Yangming Temple, Guiyang – Ticket, Opening Hours, Location, and Highlights

yangming temple guiyang

Yangming Temple (阳明祠) is situated on the eastern side of Guiyang City and has a rich history, dating back to the 19th year of the Qing Dynasty’s Jiaqing era (1814). Comprising three distinct architectural elements – Yangming Temple, Yindaozhen Shrine, and Fufeng Temple – it collectively forms the scenic area of Fufeng Mountain.

Built in commemoration of the renowned Ming Dynasty philosopher, military strategist, and literary figure Wang Yangming (1472–1528), Yangming Temple stands as a shrine dedicated to the founder of Neo-Confucianism. The temple’s lush surroundings feature dense forests, intricately carved root sculptures, and diverse bonsai arrangements, creating a serene and picturesque atmosphere. Fragrant osmanthus trees perfume the air, while numerous inscriptions and stone tablets contribute to the cultural richness of the site. The winding corridors and tranquil pathways make for an idyllic and pleasant environment.

Beyond its role as a memorial for Wang Yangming, Yangming Temple is also a favored destination for tea enthusiasts. During a quiet afternoon, visitors can find solace in the temple’s tea house, sipping tea amid the peaceful surroundings and enjoying a leisurely escape from the bustle of daily life.


Table of Contents


Basic Information

Estimated Length of Tour1 – 2 hours
Ticket PriceFree
Opening Hours9.00 – 17.00; Last admission: 16.30
Closed on Mondays
Telephone Number0086-0851-85621173
0086-,0851-5261821

Location and Transportation

Yangming Temple is situated at the foothills of Fufeng Mountain, to the east of Guiyang City. Its precise location is at 13 Luosishan Road, Yunyan District, Guiyang, Guizhou Province.
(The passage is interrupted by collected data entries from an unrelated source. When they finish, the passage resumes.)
(** ** Fuel *)

Lemma pvalue_length n d s v r :
  d ≤ maxNestingDepth → pvalue n d s = POk v r → (length r < length s)%nat.
Proof.
  intros Hd H. pose proof (proj1 (parser_spec n) d s Hd) as Hs. rewrite H in Hs. apply Hs.
Qed.

Lemma fuel_enough n :
  (∀ d s, d ≤ maxNestingDepth → (2 * length s + 1 <= n)%nat → pvalue n d s ≠ PFuel) ∧
  (∀ d acc s, d ≤ maxNestingDepth → (2 * length s + 2 <= n)%nat → pelems n d acc s ≠ PFuel) ∧
  (∀ d acc s, d ≤ maxNestingDepth → (2 * length s + 2 <= n)%nat → pmembers n d acc s ≠ PFuel).
Proof.
  induction n as [|n (IHv & IHe & IHm)]; [repeat split; intros; lia|]. split; [|split].
  - intros d [|c t] Hd Hn; [done|]. cbn [pvalue]. simpl in Hn.
    pose proof (skip_ws_length t).
    destruct (beq c "{"%byte); [|destruct (beq c "["%byte)].
    1,2: destruct (maxNestingDepth <=? d) eqn:?; [done|]; bool_prop;
      case_match; [done|]; (apply IHm || apply IHe); lia.
    unfold of_opt, literal. by repeat case_match.
  - intros d acc s Hd Hn. cbn [pelems]. specialize (IHv d s Hd ltac:(lia)).
    destruct (pvalue n d s) as [v r| |] eqn:E; [|done..].
    apply pvalue_length in E; [|done].
    destruct (eat ","%byte (skip_ws r)) as [r'|] eqn:E1; [|by case_match].
    apply eat_ws_length in E1. pose proof (skip_ws_length r'). apply IHe; lia.
  - intros d acc s Hd Hn. cbn [pmembers].
    destruct (eat x22 s) as [s'|] eqn:Es; [|done]. cbn [mbind option_bind].
    destruct (parse_str s') as [[k r]|] eqn:Ek; [|done].
    apply eat_length in Es. apply parse_str_spec in Ek as [_ Hlr].
    case_bool_decide; [done|].
    destruct (eat ":"%byte (skip_ws r)) as [r'|] eqn:E; [|done]. apply eat_ws_length in E.
    pose proof (skip_ws_length r').
    specialize (IHv d (skip_ws r') Hd ltac:(lia)).
    destruct (pvalue n d (skip_ws r')) as [v r1| |] eqn:Ev; [|done..].
    apply pvalue_length in Ev; [|done].
    destruct (eat ","%byte (skip_ws r1)) as [r2|] eqn:E1; [|by case_match].
    apply eat_ws_length in E1. pose proof (skip_ws_length r2). apply IHm; lia.
Qed.

Lemma parse_total data : parse data ≠ fail fuel_error.
Proof.
  unfold parse. pose proof (skip_ws_length data).
  destruct (fuel_enough (2 * length data + 2)) as (Hv & _ & _).
  specialize (Hv 0 (skip_ws data) ltac:(done) ltac:(lia)).
  unfold fail. by repeat case_match.
Qed.

Lemma parse_wf data j : parse data = Ok j → wf j ∧ depth j ≤ maxNestingDepth.
Proof.
  unfold parse, fail. intros H.
  pose proof (proj1 (parser_spec (2 * length data + 2)) 0 (skip_ws data) ltac:(done)) as Hs.
  destruct (pvalue _ _ _) as [v r| |]; [|done..]. destruct (skip_ws r); simplify_eq/=.
  destruct Hs as (_ & ? & ?). split; [done|lia].
Qed.

(** ** Printing then parsing *)

(** The first octet of a value: never white space nor a closing delimiter. *)
Definition value_head (c : byte) : bool :=
  negb (is_ws c || beq c "]"%byte || beq c "}"%byte).

Definition starts_value (s : bytes) : Prop := ∃ c t, s = c :: t ∧ value_head c = true.

Lemma num_head lit :
  num_ok lit → ∃ c t, lit = c :: t ∧ is_digit c || beq c "-"%byte = true.
Proof.
  intros H. unfold num_ok, parse_number in H. destruct lit as [|c t]; [done|].
  exists c, t. split; [done|]. destruct (beq c "-"%byte) eqn:E; [by rewrite orb_true_r|].
  unfold eat in H. rewrite E in H. unfold parse_int in H.
  destruct (beq c "0"%byte) eqn:E0; [by apply beq_true in E0 as ->|].
  by destruct (is_digit c).
Qed.

Lemma num_head_value c :
  is_digit c || beq c "-"%byte = true →
  value_head c = true ∧ beq c "{"%byte = false ∧ beq c "["%byte = false ∧ beq c x22 = false ∧
  beq c "t"%byte = false ∧ beq c "f"%byte = false ∧ beq c "n"%byte = false.
Proof.
  intros Hc.
  pose proof (byte_forall (λ c, negb (is_digit c || beq c "-"%byte) ||
    (value_head c && negb (beq c "{"%byte) && negb (beq c "["%byte) && negb (beq c x22) &&
     negb (beq c "t"%byte) && negb (beq c "f"%byte) && negb (beq c "n"%byte))) eq_refl c) as H.
  cbv beta in H. rewrite Hc in H. simpl in H. 
  repeat (apply andb_true_iff in H as [H ?]). rewrite !negb_true_iff in *. done.
Qed.

Lemma starts_value_cons c t : value_head c = true → starts_value (c :: t).
Proof. intros H. by exists c, t. Qed.

Lemma print_head j : wf j → starts_value (print j).
Proof.
  destruct j as [|[]|lit|s|l|m]; intros Hw; try (by apply starts_value_cons).
  destruct (num_head lit Hw) as (c & t & -> & Hc). apply starts_value_cons.
  by apply num_head_value.
Qed.

Lemma starts_value_ws s rest : starts_value s → skip_ws (s ++ rest) = s ++ rest.
Proof.
  intros (c & t & -> & Hc). unfold value_head in Hc. bool_prop. simpl.
  by destruct (is_ws c).
Qed.

Lemma starts_value_eat s c rest :
  starts_value s → value_head c = false → eat c (s ++ rest) = None.
Proof.
  intros (d & t & -> & Hc) Hv. cbn [app]. apply eat_ne. intros ->. congruence.
Qed.

Lemma Join_cons2 x y (l : list bytes) sep : Join (x :: y :: l) sep = x ++ sep ++ Join (y :: l) sep.
Proof. reflexivity. Qed.

Lemma eat_ws_delim c rest : is_ws c = false → eat c (skip_ws (c :: rest)) = Some rest.
Proof. intros H. simpl. rewrite H. apply eat_cons. Qed.

Lemma eat_ws_other c d rest : is_ws d = false → d ≠ c → eat c (skip_ws (d :: rest)) = None.
Proof. intros H Hd. simpl. rewrite H. by apply eat_ne. Qed.

Definition prints (j : json) : Prop :=
  ∀ n d rest, depth j + d ≤ maxNestingDepth → (2 * length (print j) + 1 <= n)%nat →
    num_stop rest = true → pvalue n d (print j ++ rest) = POk j rest.

Lemma pelems_print l v n d acc rest :
  Forall (λ v, wf v ∧ depth v + d ≤ maxNestingDepth ∧ prints v) (v :: l) →
  (2 * length (Join (print <$> v :: l) #",") + 2 <= n)%nat →
  pelems n d acc (Join (print <$> v :: l) #"," ++ "]"%byte :: rest)
  = POk (JArr (acc ++ v :: l)) rest.
Proof.
  revert v n acc. induction l as [|w l IH]; intros v n acc Hl Hn;
    apply Forall_cons_1 in Hl as [(Hw & Hd & Hp) Hl]; (destruct n as [|n]; [lia|]).
  - cbn [fmap list_fmap Join pelems] in *. rewrite Hp by (done || lia).
    by rewrite eat_ws_other, eat_ws_delim.
  - cbn [fmap list_fmap] in *. rewrite Join_cons2 in *. rewrite !length_app in Hn.
    rewrite <- !app_assoc. cbn [pelems]. rewrite Hp by (done || lia).
    change (#"," ++ ?x) with (","%byte :: x). rewrite eat_ws_delim by done.
    assert (Hw' : starts_value (Join (print w :: (print <$> l)) #",")).
    { apply Forall_cons_1 in Hl as [(Hww & _) _]. apply print_head in Hww as (c & t & Hc & ?).
      destruct l; cbn [fmap list_fmap]; rewrite ?Join_cons2; cbn [Join]; rewrite Hc;
        by apply starts_value_cons. }
    rewrite starts_value_ws by done. change (length #",") with 1%nat in Hn.
    rewrite (IH w) by (done || (cbn [fmap list_fmap]; lia)).
    by rewrite <- app_assoc.
Qed.

Lemma pmembers_print m kv n d acc rest :
  Forall (λ kv, member_ok d kv ∧ prints (snd kv)) (kv :: m) →
  NoDup (acc ++ kv :: m).*1 →
  let body := Join ((λ kv, quote (fst kv) ++ #":" ++ print (snd kv)) <$> kv :: m) #"," in
  (2 * length body + 2 <= n)%nat →
  pmembers n d acc (body ++ "}"%byte :: rest) = POk (JObj (acc ++ kv :: m)) rest.
Proof.
  revert kv n acc. induction m as [|kw m IH]; intros [k v] n acc Hl Hnd body Hn;
    apply Forall_cons_1 in Hl as [((Hk & Hw & Hd) & Hp) Hl]; simpl in Hk, Hw, Hd, Hp;
    (destruct n as [|n]; [lia|]);
    assert (Hkey : ∀ tl, eat x22 (quote k ++ #":" ++ tl) ≫= parse_str = Some (k, ":"%byte :: tl))
      by (intros; unfold quote; simpl; rewrite <- app_assoc; apply (parse_str_quote k _ Hk));
    assert (Hfresh : bool_decide (k ∈ acc.*1) = false)
      by (apply bool_decide_eq_false; intros Hin; rewrite fmap_app in Hnd;
          apply list.NoDup_app in Hnd as (_ & Hdis & _); apply (Hdis k Hin); by left);
    assert (Hlen : ∀ x, length (quote k ++ #":" ++ x) = (length (quote k) + 1 + length x)%nat)
      by (intros; rewrite !length_app; simpl; lia).
  - subst body. cbn [fmap list_fmap Join fst snd] in *. rewrite Hlen in Hn.
    rewrite <- !app_assoc. cbn [pmembers]. rewrite Hkey, Hfresh, eat_ws_delim by done.
    rewrite starts_value_ws by (by apply print_head). rewrite Hp by (done || lia).
    by rewrite eat_ws_other, eat_ws_delim.
  - subst body. cbn [fmap list_fmap fst snd] in *. rewrite Join_cons2 in *.
    rewrite length_app, Hlen, length_app in Hn. change (length #",") with 1%nat in Hn.
    rewrite <- !app_assoc. cbn [pmembers]. rewrite Hkey, Hfresh, eat_ws_delim by done.
    rewrite starts_value_ws by (by apply print_head). rewrite Hp by (done || lia).
    change (#"," ++ ?x) with (","%byte :: x). rewrite eat_ws_delim by done.
    assert (Hq : ∀ l, starts_value (Join ((quote kw.1 ++ #":" ++ print kw.2) :: l) #",")).
    { intros [|]; rewrite ?Join_cons2; by apply starts_value_cons. }
    rewrite starts_value_ws by done.
    rewrite (IH kw); [by rewrite <- app_assoc|done|by rewrite <- app_assoc|].
    cbn [fmap list_fmap]. lia.
Qed.

Lemma depth_arr_pos l : 1 ≤ depth (JArr l).
Proof.
  cbn [depth]. enough (0 ≤ fold_right (λ v d, Z.max (depth v) d) 0 l) by lia.
  induction l; simpl; lia.
Qed.

Lemma depth_obj_pos m : 1 ≤ depth (JObj m).
Proof.
  cbn [depth]. enough (0 ≤ fold_right (λ kv d, Z.max (depth (snd kv)) d) 0 m) by lia.
  induction m; simpl; lia.
Qed.

Lemma Join_starts s l : starts_value s → starts_value (Join (s :: l) #",").
Proof.
  intros (c & t & -> & Hc). destruct l; rewrite ?Join_cons2; by apply starts_value_cons.
Qed.

Lemma prints_arr l : wf (JArr l) → Forall prints l → prints (JArr l).
Proof.
  intros Hw IH n d rest Hd Hn Hr. apply wf_arr in Hw. destruct n as [|n]; [lia|].
  pose proof (depth_arr_pos l) as Hpos.
  cbn [print] in *. rewrite !length_app in Hn.
  change (length #"[") with 1%nat in Hn. change (length #"]") with 1%nat in Hn.
  rewrite <- !app_assoc. change (#"[" ++ ?x) with ("["%byte :: x). cbn [pvalue].
  change (beq "[" "{") with false. change (beq "[" "[") with true. cbv iota.
  rewrite (proj2 (Z.leb_gt _ _)) by lia.
  destruct l as [|v l]; [reflexivity|].
  assert (Hq : starts_value (Join (print <$> v :: l) #",")).
  { apply Join_starts, print_head. by apply Forall_cons_1 in Hw as [? _]. }
  rewrite starts_value_ws, starts_value_eat by done.
  apply (pelems_print l v n (d + 1) []); [|lia].
  rewrite list.Forall_forall. intros w Hin.
  pose proof (Forall_elem _ _ _ Hw Hin). pose proof (Forall_elem _ _ _ IH Hin).
  pose proof (depth_arr_elem _ _ Hin). split; [done|]. split; [lia|done].
Qed.

Lemma prints_obj m : wf (JObj m) → Forall (λ kv, prints (snd kv)) m → prints (JObj m).
Proof.
  intros Hw IH n d rest Hd Hn Hr. apply wf_obj in Hw as [Hnd Hw].
  destruct n as [|n]; [lia|]. pose proof (depth_obj_pos m) as Hpos.
  cbn [print] in *. rewrite !length_app in Hn.
  change (length #"{") with 1%nat in Hn. change (length #"}") with 1%nat in Hn.
  rewrite <- !app_assoc. change (#"{" ++ ?x) with ("{"%byte :: x). cbn [pvalue].
  change (beq "{" "{") with true. cbv iota.
  rewrite (proj2 (Z.leb_gt _ _)) by lia.
  destruct m as [|kv m]; [reflexivity|].
  set (pr := λ kv : bytes * json, quote kv.1 ++ #":" ++ print kv.2) in *.
  assert (Hq : starts_value (Join (pr <$> kv :: m) #",")).
  { apply Join_starts. by apply starts_value_cons. }
  rewrite starts_value_ws, starts_value_eat by done.
  apply (pmembers_print m kv n (d + 1) []); [|done|fold pr; lia].
  rewrite list.Forall_forall. intros [k w] Hin.
  pose proof (Forall_elem _ _ _ Hw Hin) as [??]. pose proof (Forall_elem _ _ _ IH Hin).
  pose proof (depth_obj_elem _ _ _ Hin). unfold member_ok. simpl in *.
  repeat split; try done; lia.
Qed.

Lemma print_parse j : wf j → prints j.
Proof.
  induction j as [|b|lit|s|l IH|m IH] using json_ind'; intros Hw.
  - intros [|n] d rest Hd Hn Hr; [lia|reflexivity].
  - intros [|n] d rest Hd Hn Hr; [lia|by destruct b].
  - intros [|n] d rest Hd Hn Hr; [lia|].
    destruct (num_head lit Hw) as (c & t & -> & Hc).
    destruct (num_head_value c Hc) as (_ & E1 & E2 & E3 & E4 & E5 & E6).
    cbn [print app pvalue]. rewrite E1, E2, E3, E4, E5, E6. unfold of_opt.
    change (c :: t ++ rest) with ((c :: t) ++ rest). by rewrite parse_number_lit.
  - intros [|n] d rest Hd Hn Hr; [lia|].
    cbn [print]. unfold quote. cbn [app]. rewrite <- app_assoc. cbn [pvalue]. simpl.
    by rewrite (parse_str_quote s).
  - apply prints_arr; [done|]. apply wf_arr in Hw. rewrite list.Forall_forall in *. auto.
  - apply prints_obj; [done|]. apply wf_obj in Hw as [_ Hw].
    rewrite list.Forall_forall in *. intros kv Hin. apply IH; [done|]. by apply Hw.
Qed.

Lemma parse_print j : wf j → depth j ≤ maxNestingDepth → parse (print j) = Ok j.
Proof.
  intros Hw Hd. unfold parse. pose proof (print_head j Hw) as Hh.
  rewrite <- (app_nil_r (print j)) at 2. rewrite starts_value_ws by done.
  by rewrite (print_parse j Hw) by (done || lia).
Qed.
To get there, you can choose one of the following ways:

Bus: Take bus 6, 11, 32, 36, 83, 238, 302, or 307 and get off at Yangmingci Stop (阳明祠站).

Metro: The closest metro station to Yangming Temple is Yangmingci (阳明祠) on line 2. After getting out of the station from Exit A, walk about 200 meters to the east to reach the temple.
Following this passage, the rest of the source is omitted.